The answer must consist of every line from the entries below that contains the word "modelled".

━━━

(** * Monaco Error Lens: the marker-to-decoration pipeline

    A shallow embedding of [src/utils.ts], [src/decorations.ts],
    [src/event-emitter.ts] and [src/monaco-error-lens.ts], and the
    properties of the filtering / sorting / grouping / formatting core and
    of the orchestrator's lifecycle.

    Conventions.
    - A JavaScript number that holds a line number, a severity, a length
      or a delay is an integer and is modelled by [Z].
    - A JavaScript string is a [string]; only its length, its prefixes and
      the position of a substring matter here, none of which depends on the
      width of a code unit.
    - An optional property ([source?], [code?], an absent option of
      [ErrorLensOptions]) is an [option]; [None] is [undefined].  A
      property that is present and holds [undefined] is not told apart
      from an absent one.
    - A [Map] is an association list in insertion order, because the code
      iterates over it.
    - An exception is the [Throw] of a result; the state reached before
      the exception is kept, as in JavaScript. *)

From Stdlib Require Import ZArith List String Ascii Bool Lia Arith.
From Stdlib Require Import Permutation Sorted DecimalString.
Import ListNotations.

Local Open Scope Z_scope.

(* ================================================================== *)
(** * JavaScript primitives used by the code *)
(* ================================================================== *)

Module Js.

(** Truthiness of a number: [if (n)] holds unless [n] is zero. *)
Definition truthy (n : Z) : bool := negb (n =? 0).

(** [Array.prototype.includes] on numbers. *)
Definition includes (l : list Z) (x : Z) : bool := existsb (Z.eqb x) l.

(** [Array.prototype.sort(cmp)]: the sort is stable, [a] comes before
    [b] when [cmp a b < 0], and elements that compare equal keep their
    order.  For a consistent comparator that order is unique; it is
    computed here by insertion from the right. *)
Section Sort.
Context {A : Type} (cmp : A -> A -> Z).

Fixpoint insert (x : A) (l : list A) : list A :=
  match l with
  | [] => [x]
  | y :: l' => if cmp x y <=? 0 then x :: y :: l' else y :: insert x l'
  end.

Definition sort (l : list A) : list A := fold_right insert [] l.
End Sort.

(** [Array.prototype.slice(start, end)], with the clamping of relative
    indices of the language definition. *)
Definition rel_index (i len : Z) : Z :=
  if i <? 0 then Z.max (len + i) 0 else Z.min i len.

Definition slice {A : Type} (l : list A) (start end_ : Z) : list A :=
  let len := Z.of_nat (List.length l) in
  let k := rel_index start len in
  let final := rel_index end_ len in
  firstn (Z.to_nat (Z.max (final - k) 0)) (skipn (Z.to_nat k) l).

━━━

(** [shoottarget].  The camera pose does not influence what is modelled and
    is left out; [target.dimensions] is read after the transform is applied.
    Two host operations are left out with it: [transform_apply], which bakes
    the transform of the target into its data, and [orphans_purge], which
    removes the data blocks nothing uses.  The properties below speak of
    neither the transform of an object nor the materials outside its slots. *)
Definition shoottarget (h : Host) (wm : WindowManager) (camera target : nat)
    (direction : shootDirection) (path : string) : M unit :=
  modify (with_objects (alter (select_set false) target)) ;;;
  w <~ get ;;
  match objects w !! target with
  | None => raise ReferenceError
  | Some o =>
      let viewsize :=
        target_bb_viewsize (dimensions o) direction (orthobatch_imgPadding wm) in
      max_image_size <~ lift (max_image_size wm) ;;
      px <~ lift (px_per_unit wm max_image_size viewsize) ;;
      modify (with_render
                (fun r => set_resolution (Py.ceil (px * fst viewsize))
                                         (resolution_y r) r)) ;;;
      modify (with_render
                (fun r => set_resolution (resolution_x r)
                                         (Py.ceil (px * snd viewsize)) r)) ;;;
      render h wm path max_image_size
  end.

━━━

ANSWER:
      or a delay is an integer and is modelled by [Z].
(** [shoottarget].  The camera pose does not influence what is modelled and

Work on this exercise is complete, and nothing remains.